Hal ini disampaikan dosen Universitas Paramadina  Wijiyanto Samirin dalam Diskusi Panel Global Economy: Reflection and Challenges for Indonesia Post G-20 Presidency di Hotel JS Luwansa, Jakarta, Rabu (2/11/2022).

Apakah ekonomi Indonesia resilien? Itu pertanyaan penting yang diajukan Wijiyanto Samirin. Memang tingkat inflasi di Indonesia jauh lebih rendah dibanding negara maju dunia.

Mengutip data dari Harvard University tentang Product Complexity Index (PCI), terlihat pada tahun 2000, Indonesia berada di ranking ke-59. Urutan itu turun menjadi 67 pada 2020.

"Yang mengkhawatirkan, pada saat itu, tren PCI negara lain justru meningkat. Singapura dari 11 menjadi 5, Korea Selatan dari 20 menjadi 4, Malaysia naik 3 poin, Thailand naik 8 rank, Vietnam naik 41, Kamboja naik 40. Situasi kita saat ini di bawah Vietnam dan hampir dilewati Kamboja," ungkap Wijanto.

Ternyata Indonesia tak banyak melakukan perdagangan internasional dengan negara lain. "Jangan-jangan Indonesia tidak melakukan International trade dengan banyak negara, karena apa yang mau kita jual? Hanya CPO, batubara, dan gas. Itu andalan ekspor kita. Kita alami masalah serius dengan Indeks Kompleksitas Produk kita," ujar Wijanto.
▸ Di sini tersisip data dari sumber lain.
(** * AI Studio: the three-stage generation workflow of [app.py]

    A shallow embedding of the Streamlit script [app.py]: the three stage
    functions [step1_enhance_prompt], [step2_generate_sketch] and
    [step3_generate_render], and the workflow block that runs them in
    sequence and stores their results in [st.session_state].

    Conventions of the embedding.
    - A Python [str] is a [string]; one [ascii] stands for one character.
    - A Python [bytes] object is a [list byte].
    - A Python value that may be [None] is an [option].
    - The effects of the script (calls to the backend, messages shown with
      Streamlit, the session state) are threaded explicitly in [State]. *)

From Stdlib Require Import QArith Strings.Byte Strings.Ascii Strings.String.
From stdpp Require Import gmap strings list fin_maps relations.

Abbreviation bytes := (list byte).

(** ** Python strings *)

Module Py.

(** [str.isspace] on the characters with code point below 256. *)
Definition isspace (c : ascii) : bool :=
  let n := nat_of_ascii c in
  ((9 <=? n) && (n <=? 13)) || ((28 <=? n) && (n <=? 32))
  || (n =? 133) || (n =? 160).

Definition is_empty (s : string) : bool :=
  match s with EmptyString => true | String _ _ => false end.

Fixpoint lstrip (s : string) : string :=
  match s with
  | EmptyString => EmptyString
  | String c s' => if isspace c then lstrip s' else s
  end.

Fixpoint rstrip (s : string) : string :=
  match s with
  | EmptyString => EmptyString
  | String c s' =>
      let r := rstrip s' in
      if isspace c && is_empty r then EmptyString else String c r
  end.

(** [s.strip()] *)
Definition strip (s : string) : string := rstrip (lstrip s).

(** [s.isspace()] for a non-empty [s]; true on the empty string here. *)
Fixpoint all_space (s : string) : bool :=
  match s with
  | EmptyString => true
  | String c s' => isspace c && all_space s'
  end.

(** [s[:n]] *)
Fixpoint slice_to (n : nat) (s : string) : string :=
  match n, s with
  | O, _ => EmptyString
  | S _, EmptyString => EmptyString
  | S n', String c s' => String c (slice_to n' s')
  end.

Definition nl : string := String (ascii_of_nat 10) EmptyString.

End Py.

(** ** The objects of the [google.genai] client library

    Only the attributes the script reads are kept.  The library declares
    [candidates], [content], [parts], [inline_data], the [data] of a blob
    and the [text] property as optional: each may be [None]. *)

Record Blob := { data : option bytes; mime_type : string }.

Record Part := { part_text : option string; inline_data : option Blob }.

Record Content := { parts : option (list Part) }.

Record Candidate := { content : option Content }.

Record GenerateContentResponse := {
  candidates : option (list Candidate);
  text : option string  (* the [response.text] property *)
}.

Record GenerateContentConfig := {
  max_output_tokens : option Z;
  temperature : option Q;
  top_p : option Q;
  top_k : option Z
}.

(** What is passed as [contents]: a string (stages 1 and 2) or a list of
    strings and parts (stage 3). *)
Inductive ContentItem := ItemStr (s : string) | ItemPart (p : Part).
Inductive Contents := ContentsStr (s : string) | ContentsList (l : list ContentItem).

Record Request := {
  model : string;
  contents : Contents;
  config : option GenerateContentConfig
}.

(** A call either returns a response or raises an exception; the string is
    [str(e)]. *)
Inductive Reply := Returned (r : GenerateContentResponse) | Raised (e : string).

(** The client handle.  Its answer may depend on the calls made before. *)
Definition Client := list Request → Request → Reply.

(** ** Effects *)

(** What the script shows or prints. *)
Inductive Event :=
| StError (msg : string)                       (* st.error(msg) *)
| StWrite (msg : string)                       (* st.write(msg) *)
| StImage (img : bytes) (caption : string)     (* st.image(img, caption=...) *)
| StatusOpen (label : string)                  (* with st.status(label) *)
| StatusUpdate (label : string) (state : string) (* status.update(...) *)
| PyPrint (msg : string)                         (* print(msg) *)
| PrintExc.                                    (* traceback.print_exc() *)

(** The values stored in [st.session_state]. *)
Inductive value := VNone | VStr (s : string) | VBytes (b : bytes).

Record State := {
  session_state : gmap string value;
  calls : list Request;     (* requests sent to the backend, oldest first *)
  ui : list Event           (* events, oldest first *)
}.

Definition M (A : Type) : Type := State → A * State.

Definition ret {A} (a : A) : M A := λ s, (a, s).
Definition bind {A B} (m : M A) (f : A → M B) : M B :=
  λ s, let '(a, s') := m s in f a s'.

Notation "x ←' m ; f" := (bind m (λ x, f))
  (at level 100, m at next level, f at level 200, right associativity,
   format "x  ←'  m ;  '/' f").
Notation "m ;;' f" := (bind m (λ _, f))
  (at level 100, f at level 200, right associativity).

Definition emit (e : Event) : M unit :=
  λ s, (tt, {| session_state := session_state s; calls := calls s;
               ui := ui s ++ [e] |}).

(** [client.models.generate_content(model=..., contents=..., config=...)] *)
Definition generate_content (c : Client) (req : Request) : M Reply :=
  λ s, (c (calls s) req,
        {| session_state := session_state s; calls := calls s ++ [req];
           ui := ui s |}).

(** The state once [req] has been sent. *)
Definition sent (req : Request) (s : State) : State :=
  {| session_state := session_state s; calls := calls s ++ [req]; ui := ui s |}.

(** The state once the events [es] have been shown. *)
Definition shown (es : list Event) (s : State) : State :=
  {| session_state := session_state s; calls := calls s; ui := ui s ++ es |}.

(** [str(e)] of the [AttributeError] raised by reading an attribute of [None]. *)
Definition none_has_no (attr : string) : string :=
  "'NoneType' object has no attribute '" +:+ attr +:+ "'".

(** ** Module level of the script (lines 12-27) *)

Section Script.

(** [os.environ] *)
Context (environ : gmap string string).

(** [genai.Client(vertexai=True, project=..., location=...)]: the handle it
    returns, or [inl e] when it raises. *)
Context (genai_Client : option string → string → string + Client).

(** [Image.open(io.BytesIO(b))] succeeds ([true]) or raises ([false]). *)
Context (Image_open : bytes → bool).

Definition MODEL_STEP1 : string := "gemini-2.0-flash-lite".
Definition MODEL_STEP2 : string := "gemini-2.5-flash-image".
Definition MODEL_TEXT : string :=
  default "gemini-2.0-flash-lite" (environ !! "MODEL_TEXT").
Definition MODEL_IMAGE : string :=
  default "gemini-2.5-flash-image" (environ !! "MODEL_IMAGE").

Definition project_id : option string := environ !! "GOOGLE_CLOUD_PROJECT".
Definition location : string :=
  default "us-central1" (environ !! "GOOGLE_CLOUD_REGION").

(** [try: client = genai.Client(...) except Exception: client = None] *)
Definition client : option Client :=
  match genai_Client project_id location with
  | inr c => Some c
  | inl _ => None
  end.

(** ** Stage 1 (lines 29-49) *)

Definition step1_instruction : string :=
  "Expand this room description into 1-2 short sentences with key details. Be very brief (under 20 words)."
  +:+ Py.nl +:+ Py.nl.

Definition step1_prompt (base_prompt : string) : string :=
  step1_instruction +:+
  "Room: " +:+ Py.slice_to 200 base_prompt.   (* Truncate *)

Definition step1_config : GenerateContentConfig :=
  {| max_output_tokens := Some 50%Z; temperature := Some 0.7%Q;
     top_p := None; top_k := None |}.

(** The arguments of the call of lines 38-45. *)
Definition step1_request (base_prompt : string) : Request :=
  let prompt := step1_prompt base_prompt in
  {| model := MODEL_TEXT; contents := ContentsStr prompt;
     config := Some step1_config |}.

Definition step1_enhance_prompt (base_prompt : string) : M (option string) :=
  match client with
  | None => ret None
  | Some c =>
      reply ←' generate_content c (step1_request base_prompt);
      match reply with
      | Returned response =>
          match text response with
          | Some t => ret (Some (Py.strip t))
          | None =>   (* None.strip() raises inside the try *)
              emit (StError ("Step 1 Error: " +:+ none_has_no "strip"));;'
              ret None
          end
      | Raised e =>
          emit (StError ("Step 1 Error: " +:+ e));;'
          ret None
      end
  end.
(** * Further properties *)

(** ** [add_border] *)

(** An image written by a run is the input image enlarged by the two borders
    the script computes, filled with white. *)
Lemma add_border_written_image h inp out r w img p img' :
  files w !! inp = Some (FImage img) ->
  Wrote p (FImage img') ∈ new_events w (snd (add_border h inp out r w)) ->
  exists bw bh,
    outcome_bind (int_mul (width img) r) py_int = Returned bw /\
    outcome_bind (int_mul (height img) r) py_int = Returned bh /\
    img' = mkImage (bw + width img + bw) (bh + height img + bh)
             (fun x y =>
                if (bw <=? x) && (x <? bw + width img)
                   && (bh <=? y) && (y <? bh + height img)
                then getpixel img (x - bw) (y - bh)
                else white).
Proof.
  intros Hfile. unfold_run. rewrite Hfile.
  destruct (open_fault h inp) as [e|]; [caught e|].
  destruct (outcome_bind (int_mul (width img) r) py_int) as [bw|e] eqn:Hbw; [|caught e].
  destruct (outcome_bind (int_mul (height img) r) py_int) as [bh|e] eqn:Hbh; [|caught e].
  destruct (_ || _); [caught (Exn ValueError "Width and height must be >= 0")|].
  destruct (expand_fault h img (bw, bh)) as [e|]; [caught e|].
  destruct (save_fault h _ out) as [[e []]|]; [caught e|caught e|].
  destruct (int_truediv _ _) as [q|e]; [|destruct (is_Exception e)]; events;
    intros Hin; positions Hin; injection Hin as -> ->;
    exists bw, bh; repeat split; reflexivity.
Qed.

(** X1. For a border_ratio r >= 0 and a valid input image, an image written
    by [add_border] shows the input image unchanged, moved by the border
    width and the border height, and is white everywhere else. *)
Theorem add_border_keeps_pixels h inp out r w img p img' :
  files w !! inp = Some (FImage img) ->
  0 < width img -> 0 < height img -> py_ge0 r = true ->
  Wrote p (FImage img') ∈ new_events w (snd (add_border h inp out r w)) ->
  exists bw bh,
    floor_mul (width img) r = Some bw /\ floor_mul (height img) r = Some bh
    /\ (forall x y, 0 <= x < width img -> 0 <= y < height img ->
          getpixel img' (x + bw) (y + bh) = getpixel img x y)
    /\ (forall x y, ~ (bw <= x < bw + width img /\ bh <= y < bh + height img) ->
          getpixel img' x y = white).
Proof.
  intros Hfile Hw Hh Hr Hin.
  destruct (add_border_written_image _ _ _ _ _ _ _ _ Hfile Hin) as (bw & bh & Hbw & Hbh & ->).
  apply border_floor in Hbw, Hbh; try assumption.
  exists bw, bh. split; [exact Hbw|]. split; [exact Hbh|]. cbn [getpixel]. split.
  - intros x y Hx Hy.
    replace ((bw <=? x + bw) && (x + bw <? bw + width img)
             && (bh <=? y + bh) && (y + bh <? bh + height img)) with true.
    + f_equal; lia.
    + symmetry. rewrite !andb_true_iff, !Z.leb_le, !Z.ltb_lt. lia.
  - intros x y Hout.
    destruct ((bw <=? x) && (x <? bw + width img)
              && (bh <=? y) && (y <? bh + height img)) eqn:Hin'; [|reflexivity].
    rewrite !andb_true_iff, !Z.leb_le, !Z.ltb_lt in Hin'. exfalso. apply Hout. lia.
Qed.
Ekspor-impor Indonesia dibandingkan dengan GDP-nya hanya 39,6 persen. Sementara, rerata ekspor-impor dunia sekitar 56 persen. Filipina 70,6 persen, dan Thailand 121 persen. "Jangan-jangan kita resilien karena alasan yang salah, yaitu tidak melakukan perdagangan.

Hal lain yang dicatat Wijanto, utang publik Indonesia naik, dari Rp 2.700 triliun pada 2014 menjadi Rp 7.400 pada 2022. "Jangan-jangan, yang menjadi kontributor pertumbuhan ekonomi kita beberapa tahun terakhir adalah utang. Utang itu tak sustainable. Dalam jangka pendek, kita aman. Bukan pada jangka menengah dan jauh," katanya.
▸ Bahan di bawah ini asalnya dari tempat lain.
Example forced_thunk_negated :
  operator_negate release_build demo 2 (any_thunk 1%N) w0
    = Done (any_int (-42)) (World ∅ [CallThunk 1%N; CallThunk 2%N]).
Proof. reflexivity. Qed.

(** ** Further properties of forcing *)

Section ForcingMore.

Variable cfg : config.
Variable prog : program.
Variable fuel : nat.

Lemma unthunkVariant_loop_result (n : nat) (a v : any) (w w1 : world) :
  unthunkVariant_loop prog n a w = Done v w1 -> tag v <> Tag.Thunk.
Proof.
  revert a w. induction n as [|n IH]; intros a w; simpl;
    destruct (Tag.eqb (tag a) Tag.Thunk) eqn:Ht.
  - discriminate.
  - intros H. inversion H; subst. by apply tag_eqb_neq.
  - unfold mbind, M_bind.
    destruct (get_t a w) as [t w2| | |]; try discriminate.
    destruct (call_thunk prog t w2) as [a' w3| | |]; try discriminate.
    apply IH.
  - intros H. inversion H; subst. by apply tag_eqb_neq.
Qed.

(** X1. Whatever the value and the program, what [unthunkVariant] returns is
    never tagged Thunk, and forcing it again returns it with no further
    call. *)
Theorem unthunkVariant_result_is_forced (a v : any) (w w1 : world) :
  unthunkVariant prog fuel a w = Done v w1 ->
  tag v <> Tag.Thunk /\ unthunkVariant prog fuel v w1 = Done v w1.
Proof.
  intros H. apply unthunkVariant_loop_result in H.
  split; [exact H | by apply unthunkVariant_loop_forced].
Qed.
Definition nBonacciLikeList (arr : list Z) (numAdditionalElements : nat)
    : outcome (list Z) :=
  let n := length arr in
  extend numAdditionalElements n arr.

End FibonacciOrderGenerator.

(** ** split-on-new-chars.ts *)

Module SplitOnNewChars.

(** The variables of the function: the array [arr] and the set
    [encounteredChars]. *)
Record Vars : Type := mkVars {
  arr : list jsstring;
  encounteredChars : gset jsstring
}.

(** [arr[arr.length - 1]! += char].  On an empty array the index is [-1]:
    the assignment then creates a property of that name on the array object
    and leaves its elements and its length as they are. *)
Definition appendToLast (arr : list jsstring) (char : jsstring) : list jsstring :=
  match length arr with
  | 0 => arr
  | S last => alter (fun s => concatStrings s char) last arr
  end.

(** One run of the body of the [for] loop (lines 21-25). *)
Definition body (v : Vars) (char : jsstring) : Vars :=
  let v :=
    if negb (bool_decide (char ∈ encounteredChars v))
    then mkVars (arr v ++ [[]]) ({[char]} ∪ encounteredChars v)
    else v in
  mkVars (appendToLast (arr v) char) (encounteredChars v).

Definition splitOnNewChars (str : jsstring) : list jsstring :=
  arr (fold_left body (codePoints str) (mkVars [] ∅)).

(** A split into groups of characters in which every group starts with a
    character that no earlier group holds and goes on with characters that
    are its first one or are held by earlier groups. *)
Inductive Segmented : list (list jsstring) -> Prop :=
| Segmented_nil : Segmented []
| Segmented_snoc groups char rest :
    Segmented groups ->
    char ∉ concat groups ->
    Forall (fun x => x ∈ char :: concat groups) rest ->
    Segmented (groups ++ [char :: rest]).

(** What the loop keeps true, [seen] being the characters read so far. *)
Definition splitInvariant (seen : list jsstring) (v : Vars) : Prop :=
  exists groups,
    arr v = join <$> groups /\
    concat groups = seen /\
    Segmented groups /\
    encounteredChars v = list_to_set seen /\
    length (arr v) = size (encounteredChars v).

End SplitOnNewChars.

(** ** split-on-new-chars.test.ts *)

Module SplitOnNewCharsTest.










End SplitOnNewCharsTest.

(** ** square-difference-free.ts *)

Module SquareDistance.

(** [class SquareDistance]: the origin and the square root of the distance
    to the destination. *)
Record t : Type := new {
  origin : Z;
  sqrtDist : Z
}.

(** [get dest]. *)
Definition dest (this : t) : Z := (origin this + sqrtDist this ^ 2)%Z.

Definition next (this : t) : t := new (origin this) (sqrtDist this + 1).

End SquareDistance.

Module SquareDifferenceFree.

(** One run of the body of the inner loop (lines 45-51) on the map
    [destToDistances]. *)
Definition inner (dest : Z) (destToDistances : gmap Z (list SquareDistance.t))
    (distance : SquareDistance.t) : outcome (gmap Z (list SquareDistance.t)) :=
  _ ← assert (bool_decide (dest = SquareDistance.dest distance));
  let nextDistance := SquareDistance.next distance in
  let nextDest := SquareDistance.dest nextDistance in
  let destToDistances :=
    if negb (bool_decide (is_Some (destToDistances !! nextDest)))
    then <[nextDest := []]> destToDistances
    else destToDistances in
  Return (alter (fun distances => distances ++ [nextDistance]) nextDest
            destToDistances).

(** One round of the outer loop (lines 39-57) for the given [dest]: the
    value it yields, if it yields one, and the map it leaves.  The inner
    loop walks the array stored under [dest] while arrays stored under
    [nextDest] grow; once the assertion of line 45 has passed, [nextDest]
    is [dest + 2 * sqrtDist + 1], never [dest], so the walked array is the
    one found at the start of the loop. *)
Definition round (dest : Z) (destToDistances : gmap Z (list SquareDistance.t))
    : outcome (option Z * gmap Z (list SquareDistance.t)) :=
  let '(yielded, destToDistances) :=
    if negb (bool_decide (is_Some (destToDistances !! dest)))
    then (Some dest, <[dest := [SquareDistance.new dest 0]]> destToDistances)
    else (None, destToDistances) in
  match destToDistances !! dest with
  | None => Throw TypeError
  | Some distances =>
      destToDistances ← forOf (inner dest) destToDistances distances;
      _ ← assert (bool_decide (is_Some (destToDistances !! dest)));
      Return (yielded, delete dest destToDistances)
  end.

(** The first [rounds] rounds of the outer loop, from the given [dest] on:
    the values yielded, in order, and the map left. *)
Fixpoint rounds (n : nat) (dest : Z) (destToDistances : gmap Z (list SquareDistance.t))
    : outcome (list Z * gmap Z (list SquareDistance.t)) :=
  match n with
  | 0 => Return ([], destToDistances)
  | S n' =>
      '(yielded, destToDistances) ← round dest destToDistances;
      '(more, destToDistances) ← rounds n' (dest + 1) destToDistances;
      Return (option_list yielded ++ more, destToDistances)
  end.

(** What the generator yields while [dest] is below [n]. *)
Definition squareDifferenceFree (n : nat) : outcome (list Z) :=
  '(yielded, _) ← rounds n 0 ∅;
  Return yielded.

(** The distances stored under [dest]; none when there is no entry. *)
Definition entries (destToDistances : gmap Z (list SquareDistance.t)) (dest : Z)
    : list SquareDistance.t :=
  default [] (destToDistances !! dest).

(** [yielded] is the square-difference-free sequence below [bound]: a
    natural number below [bound] is in it exactly when it is not a positive
    perfect square away from a member. *)
Definition Greedy (bound : Z) (yielded : list Z) : Prop :=
  forall z,
    z ∈ yielded <->
    (0 <= z < bound)%Z /\
    ~ exists o s, o ∈ yielded /\ (0 < s)%Z /\ (o + s ^ 2)%Z = z.

(** What holds of the map before the round for [dest]: an entry is never
    empty, and the distances stored are, for each member [o] yielded so far,
    the one distance from [o] to the first destination not below [dest]. *)
Definition mapInvariant (dest : Z) (yielded : list Z)
    (destToDistances : gmap Z (list SquareDistance.t)) : Prop :=
  (forall k l, destToDistances !! k = Some l -> l <> []) /\
  (forall k x,
     x ∈ entries destToDistances k <->
     SquareDistance.origin x ∈ yielded /\
     (0 < SquareDistance.sqrtDist x)%Z /\
     SquareDistance.dest x = k /\
     (dest <= k)%Z /\
     (SquareDistance.origin x + (SquareDistance.sqrtDist x - 1) ^ 2 < dest)%Z).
Sebagai Presidensi G-20, Indonesia menduduki ranking ke-16 ekonomi dunia. Walau demikian, Indonesia, India, Afrika Selatan dan Brazil bukan negara kaya. Sehingga Indonesia tak boleh lupa pada pekerjaan rumahnya. Akan menjadi lebih bagus bila dalam G-20 ini Indonesia mengangkat isu-isu nasionalnya.

Paradoks pertama Indonesia adalah skor PISA, yang mengukur kemampuan anak berusia 15 tahun dalam sains, matematika, dan membaca di Indonesia hanya menempati ranking 71 dari 77 negara.
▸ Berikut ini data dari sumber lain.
(** * Poolo ride backend: the booking ledger

    A shallow embedding of the seat-inventory logic of the poolo-ride
    backend.  The repository ships the same HTTP surface twice:

    - the Express server on better-sqlite3: the routes of [routes/rides.js]
      and [routes/bookings.js] over the schema of [db/database.js];
    - the serverless server on Supabase, one file of [app.<verb>] routes.

    Module [Sqlite] embeds the first one, module [Supabase] the second.
    Both work on the same four tables.  A table is the list of its rows in
    insertion order; a handler is a function from the database, the
    authenticated user id ([req.user.id], [req.userId]), the request and the
    identifiers it draws ([uuidv4()], column defaults) to the new database
    and the HTTP response.

    The constraints that [initDatabase] declares are enforced: primary
    keys, the CHECK lists, and the foreign keys (better-sqlite3 opens a
    database with foreign keys on).  A statement that violates one throws
    and changes nothing; there is no transaction around a handler, so what
    was written before a throw stays.

    In these two modules the numbers of the JSON requests and of the
    INTEGER / REAL columns are whole numbers ([Z]) with exact arithmetic,
    and the [status] of a status request is a text; timestamps and
    coordinates, which no modelled handler reads, are left out of the
    rows.  This is the ledger as the specification speaks of it.  Where a
    statement depends on the arithmetic, on a NULL or on the coordinates,
    it is made on module [Stored] further down, which embeds the
    better-sqlite3 routes over the values that the program and the store
    have: doubles, nullable columns, all columns that the routes write. *)

From Stdlib Require Import ZArith List String Bool Lia Permutation.
From Stdlib Require Import DecimalString.
Import ListNotations.

Local Open Scope string_scope.
Local Open Scope Z_scope.

Infix "==" := String.eqb (at level 70, no associativity).

(** ** Rows of the four tables ([initDatabase]) *)

Record User := mkUser {
  u_id : string;
  name : string
}.

Record Ride := mkRide {
  r_id : string;
  driver_id : string;
  pickup_address : string;
  drop_address : string;
  pickup_time : string;
  total_seats : Z;
  available_seats : Z;
  vehicle_type : string;
  price_per_seat : Z;
  description : option string;
  status : string
}.

Record Booking := mkBooking {
  b_id : string;
  ride_id : string;
  passenger_id : string;
  seats_booked : Z;
  booking_status : string;
  total_price : Z
}.

(** The notification texts are template strings; the embedding keeps the
    values that are interpolated, one constructor per template. *)
Inductive MessageText :=
| NewBooking (passenger_name : string) (seats : Z)
    (pickup drop pickup_at : string) (total : Z)
| BookingCancelled (passenger_name : string)
    (pickup drop pickup_at : string) (seats refund newAvailableSeats : Z)
| RideCancelled (driver_name : string)
    (pickup drop pickup_at : string) (seats refund : Z)
    (reason : option string).

Record Message := mkMessage {
  m_id : string;
  m_ride_id : string;
  sender_id : string;
  receiver_id : string;
  message : MessageText;
  message_type : string
}.

Record DB := mkDB {
  users : list User;
  rides : list Ride;
  ride_bookings : list Booking;
  ride_messages : list Message
}.

(** ** Requests and responses *)

Record RideReq := mkRideReq {
  rq_pickup_address : string;
  rq_drop_address : string;
  rq_pickup_time : string;
  rq_total_seats : Z;
  rq_available_seats : option Z;
  rq_vehicle_type : string;
  rq_price_per_seat : Z;
  rq_description : option string
}.

Record BookingReq := mkBookingReq {
  rq_ride_id : string;
  rq_seats_booked : Z
}.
Paradoks kedua, pendapatan (income) Indonesia yang rendah dan sangat timpang, sehingga sangat realistik menggunakan pengukuran ketimpangan kekayaan (wealth) dan bukan income.

Paradoks ketiga ketika Indonesia menjadi Presidensi G-20 adalah tingginya stunting akibat kekurangan gizi pada anak di bawah 5 tahun, di Indonesia. Generasi stunting tak bisa kompetitif dan gampang sakit.

Sementara bila melihat  Education Index, Indonesia berada di urutan 98 dari 161 negara. Bila memakai Human Development Index, maka data penting lain seperti stunting akan diabaikan dalam indeks.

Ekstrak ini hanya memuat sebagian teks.